Учебная страница курса биоинформатики,
год поступления 2013

Онлайн BLAST

NCBI BLAST, ENA Sequence Search

1. Поиск организма по фрагменту нуклеотидной последовательности

По заданному 300-нуклеотидному фрагменту, используя программу megablast, определите, из генома какой бактерии или археи взят данный фрагмент. В отчёте укажите организм, AC записи RefSeq, координаты данного фрагмента в записи, кодирующим или некодирующим он является, если кодирующим – что именно кодирует.

Указание: Программу megablast можно запустить на сайте NCBI, выбрав нуклеотидный blast (blastn) и указав алгоритм "megablast" (он стоит по умолчанию). В качестве банка выбирайте "refseq_genomic" (не "nr/nt", стоящий по умолчанию!). Ограничьте поиск бактериями и археями. В разделе Filters and Masking уберите галочку с параметра Low complexity regions.

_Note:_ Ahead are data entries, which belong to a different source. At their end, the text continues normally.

(** The block is a block of its own. *)
Lemma prev_link : let s1 := set_um m s in rd m (pred F1 + 4) = rd (um s) (pred F1 + 4) ->
  heap_ok (set_freep (pred F1) (set_um (<[pred F1 := bp]> m) s)) (F1 ++ (bp, zs) :: rest) (delete bp A) \/
  pred F1 + 8 * rd (um s) (pred F1 + 4) = bp.
Proof using All.
  intros s1 Hps. destruct (decide (pred F1 + 8 * rd (um s) (pred F1 + 4) = bp)) as [|Hne]; [by right|left].
  destruct (pred_split F1) as (l & Hl & Hp1 & _). destruct (front l Hl) as (Hr1 & Hnl & Hnr).
  destruct block_header as (Hh & Hb8 & Hsz & Hend & H31 & Hw).
  destruct (block_apart _ pred_in) as (Hx1 & Hx2 & Hx3 & Hx4). pose proof (jd_big _ _ _ Hj) as Hbig.
  assert (forall x, x <> pred F1 -> x <> pred F1 + 4 -> rd (<[pred F1 := bp]> m) x = rd m x) as Hm.
  { intros x ? _. by apply rd_ne. }
  assert (forall a, a ∈ base :: (F1 ++ F2).*1 -> rd (<[pred F1 := bp]> m) (a + 4) = rd (um s) (a + 4)) as Hsw.
  { intros a Ha. destruct (decide (a = pred F1)) as [->|]; [rewrite rd_ne by lia; done|by apply size_word]. }
  apply give_ok; cbn [um set_um set_freep brk freep]; [done| | | | | |by apply prev_kept|].
  - destruct (spaced_app _ _ _ _ (hk_spaced _ _ _ Hs)) as (Hs1 & _).
    eapply (spaced_join _ _ bp); [done| |by apply (hk_live_start _ _ _ Hs bp sz)|].
    + cbn. split; [lia|]. split; [by apply Hh|]. split; [lia|].
      split; [apply (jd_end _ _ _ Hj)|apply (jd_spaced _ _ _ Hj)].
    + by apply front_gap.
  - rewrite (ring_split F1 _ l Hl). apply lseg_app. exists (pred F1). split; [by apply lseg_insert|].
    split; [done|]. rewrite rd_eq. cbn. split; [done|]. rewrite rd_ne by lia. rewrite (jd_ptr _ _ _ Hj).
    apply lseg_insert; [done|]. apply (jd_rest _ _ _ Hj).
  - rewrite Hsw by by left. apply (hk_base_size _ _ _ Hs).
  - intros a w [Hin|[= -> ->]]%elem_of_middle.
    + assert ((a, w) ∈ F1 ++ F2) as Hin2.
      { apply elem_of_app in Hin as [Hin|Hin]; [apply elem_of_app; by left|by apply rest_in]. }
      rewrite Hsw by by apply (in_ring _ _ w). by apply (hk_sizes _ _ _ Hs).
    + rewrite rd_ne by lia. apply (jd_size _ _ _ Hj).
  - rewrite fmap_app. set_solver.
  - intros b v [Hin|[= -> ->]]%elem_of_middle; [|apply (jd_avoids _ _ _ Hj)].
    apply avoids_free. apply elem_of_app in Hin as [Hin|Hin]; [apply elem_of_app; by left|by apply rest_in].
Qed.
(** The block is joined to the one before it. *)
Lemma prev_merge G zq : F1 = G ++ [(pred F1, zq)] -> pred F1 + 8 * zq = bp ->
  heap_ok (set_freep (pred F1) (set_um (<[pred F1 := succ rest]> (<[pred F1 + 4 := zq + zs]> m)) s))
    (G ++ (pred F1, zq + zs) :: rest) (delete bp A).
Proof using All.
  intros HG He. set (q := pred F1) in *. set (m' := <[q := succ rest]> _).
  destruct (pred_split F1) as (l & Hl & Hp1 & _). fold q in Hl, Hp1.
  destruct (front l Hl) as (Hr1 & Hnl & Hnr). fold q in Hr1, Hnl, Hnr.
  destruct block_header as (Hh & Hb8 & Hsz & Hend & H31 & Hw). pose proof pred_in as Hpin. fold q in Hpin.
  destruct (block_apart _ Hpin) as (Hx1 & Hx2 & Hx3 & Hx4). pose proof (jd_big _ _ _ Hj) as Hbig.
  assert ((q, zq) ∈ F1 ++ F2) as Hqin by (rewrite HG; set_solver).
  destruct (free_header s _ A Hs q zq Hqin) as (_ & Hq8 & Hzq & _).
  assert (forall x, x <> q -> x <> q + 4 -> rd m' x = rd m x) as Hm.
  { intros x ? ?. unfold m'. by rewrite !rd_ne. }
  assert (base :: (G ++ (q, zq + zs) :: rest).*1 = l ++ q :: rest.*1) as Hring.
  { pose proof (ring_split F1 rest l Hl) as E. fold q in E. rewrite <- E, HG, <- app_assoc. by rewrite !fmap_app. }
  assert (forall b w, (b, w) ∈ G ++ rest -> (b, w) ∈ F1 ++ F2 /\ b <> q) as HGr.
  { intros b w Hin. split.
    - apply elem_of_app in Hin as [Hin|Hin]; [rewrite HG; set_solver|by apply rest_in].
    - intros ->. apply elem_of_app in Hin as [Hin|Hin].
      + pose proof (ring_nodup s _ A Hs) as Hnd. rewrite HG, !fmap_app in Hnd. apply NoDup_cons in Hnd as [_ Hnd].
        apply NoDup_app in Hnd as (Hnd & _ & _). apply NoDup_app in Hnd as (_ & Hd & _).
        apply (Hd q); [by apply (list_elem_of_fmap_2' fst G (q, w))|by left].
      + apply Hnr. by apply (list_elem_of_fmap_2' fst rest (q, w)). }
  apply give_ok; cbn [um set_um set_freep brk freep]; rewrite ?Hring; [done| | | | | |by apply prev_kept|].
  - destruct (spaced_app _ _ _ _ (hk_spaced _ _ _ Hs)) as (Hs1 & _). rewrite HG in Hs1.
    apply spaced_app in Hs1 as (Hs0 & lo & (Hlo & Hqm & _) & Hle & Hall).
    eapply (spaced_join _ _ lo); [done| |done|done].
    cbn. split; [done|]. split; [done|]. split; [lia|].
    replace (q + 8 * (zq + zs)) with (bp + 8 * zs) by lia.
    split; [apply (jd_end _ _ _ Hj)|apply (jd_spaced _ _ _ Hj)].
  - apply lseg_app. exists q. split.
    { eapply lseg_frame; [|exact Hr1]. intros a Ha. apply Hm; [by intros ->|].
      intros ->. apply (ring_size_word s _ A q (q + 4) Hs Hpin); [|done].
      rewrite (ring_split F1 F2 l Hl). apply elem_of_app. by left. }
    split; [done|]. replace (rd m' q) with (succ rest) by (symmetry; apply rd_eq). eapply lseg_frame; [|apply (jd_rest _ _ _ Hj)].
    intros a Ha. apply Hm; [by intros ->|]. intros ->.
    apply (ring_size_word s _ A q (q + 4) Hs Hpin); [by apply rest_addr|done].
  - unfold q in Hq8. rewrite size_word; [apply (hk_base_size _ _ _ Hs)|done|by left|]. lia.
  - intros a w [Hin|[= -> ->]]%elem_of_middle.
    + destruct (HGr a w Hin) as [Hin2 Hne].
      rewrite size_word; [by apply (hk_sizes _ _ _ Hs)|done|by apply (in_ring _ _ w)|done].
    + unfold m'. rewrite rd_ne by lia. apply rd_eq.
  - set_solver.
  - intros b v [Hin|[= -> ->]]%elem_of_middle; [by apply avoids_free, HGr|].
    apply avoids_join; [done|lia|by apply avoids_free|]. rewrite He. apply (jd_avoids _ _ _ Hj).
Qed.
(** ** The scanners of runcmd *)

Lemma gobble_run fuel pre w r post : Forall (fun c => is_white c = true) w ->
  match r with [] => True | c :: _ => is_white c = false end -> (length w < fuel)%nat ->
  gobble fuel (length pre) (pre ++ w ++ r ++ 0 :: post) =
    Ok ((length pre + length w)%nat, pre ++ replicate (length w) 0 ++ r ++ 0 :: post).
Proof.
  revert fuel pre. induction w as [|c w IH]; intros fuel pre Hw Hr Hf; (destruct fuel as [|fuel]; [cbn in Hf; lia|]); cbn [gobble].
  - cbn [app replicate length]. rewrite Nat.add_0_r.
    assert (exists c m, r ++ 0 :: post = c :: m /\ (negb (c =? 0) && is_white c) = false) as (c & m & -> & Hc).
    { destruct r as [|c r]; [by exists 0, post|]. exists c, (r ++ 0 :: post). split; [done|]. by rewrite Hr, andb_false_r. }
    by rewrite (bind_ok _ _ _ _ _ (load_here _ _ _)), Hc.
  - apply Forall_cons in Hw as [Hc Hw]. cbn [app]. rewrite (bind_ok _ _ _ _ _ (load_here _ _ _)), Hc.
    rewrite (proj2 (Z.eqb_neq _ _) (is_white_zero _ Hc)). cbn [negb andb].
    rewrite (bind_ok _ _ _ _ _ (store_here pre c 0 _ ltac:(lia))).
    specialize (IH fuel (pre ++ [0]) Hw Hr ltac:(cbn in Hf; lia)). rewrite length_app, <- !app_assoc in IH. cbn [length app] in *.
    rewrite Nat.add_1_r in IH. rewrite IH. cbn [replicate app]. do 2 f_equal. lia.
Qed.

Lemma scan_past_run fuel pre u r post : Forall (fun c => is_white c = false) u -> Forall (fun c => c <> 0) u ->
  match r with [] => True | c :: _ => is_white c = true end -> (length u < fuel)%nat ->
  scan_past fuel (length pre) (pre ++ u ++ r ++ 0 :: post) =
    Ok ((length pre + length u)%nat, pre ++ u ++ r ++ 0 :: post).
Proof.
  revert fuel pre. induction u as [|c u IH]; intros fuel pre Hu Hz Hr Hf; (destruct fuel as [|fuel]; [cbn in Hf; lia|]); cbn [scan_past].
  - cbn [app length]. rewrite Nat.add_0_r.
    assert (exists c m, r ++ 0 :: post = c :: m /\ (negb (c =? 0) && negb (is_white c)) = false) as (c & m & -> & Hc).
    { destruct r as [|c r]; [by exists 0, post|]. exists c, (r ++ 0 :: post). split; [done|]. by rewrite Hr, andb_false_r. }
    by rewrite (bind_ok _ _ _ _ _ (load_here _ _ _)), Hc.
  - apply Forall_cons in Hu as [Hc Hu], Hz as [Hz0 Hz]. cbn [app]. rewrite (bind_ok _ _ _ _ _ (load_here _ _ _)), Hc.
    rewrite (proj2 (Z.eqb_neq _ _) Hz0). cbn [negb andb].
    specialize (IH fuel (pre ++ [c]) Hu Hz Hr ltac:(cbn in Hf; lia)). rewrite length_app, <- !app_assoc in IH. cbn [length app] in *.
    rewrite Nat.add_1_r in IH. rewrite IH. do 2 f_equal. lia.
Qed.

2. Поиск гомолога белка человека в слоне

Выберите такой белок человека, для которого идентификатор в Swiss-Prot и ваша фамилия начинаются с максимального количества одинаковых букв. Получите последовательность данного белка. На сайте ENA проведите поиск гомолога этого белка в геноме африканского слона. Укажите в отчете e-value лучшей находки, длину и identity полученного выравнивания, координаты найденного гена в геноме слона, а также количество интронов в данном гене слона. Если для выбранного вами белка гомолога не нашлось, попробуйте другой белок.

Указания:

3. Поиск некодирующих последовательностей программой BLAST

Найдите и вырежьте в отдельный файл последовательность любой тРНК из генома заданной бактерии. Проведите поиск гомологов данной последовательности по всем бактериям, относящимся к тому же порядку (order), что и ваша. Укажите в отчете число находок с e-value < 0,001. Поиск проведите тремя разными вариантами:

a. алгоритмом megablast;

b. алгоритмом blastn с параметрами по умолчанию;

c. алгоритмом blastn с длиной слова = 7, match/mismatch = 1/-1 (максимально чувствительные параметры, доступные на сайте)

Сравните полученные результаты.

Указания:

4*. Сравнение программ BLASTN и MegaBLAST.

В задании 3 посмотрите внимательно на род и семейство найденных бактерий. Сравните длины выравниваний для одних и тех же находок при разных параметрах поиска. Чем можно объяснить наблюдаемые различия?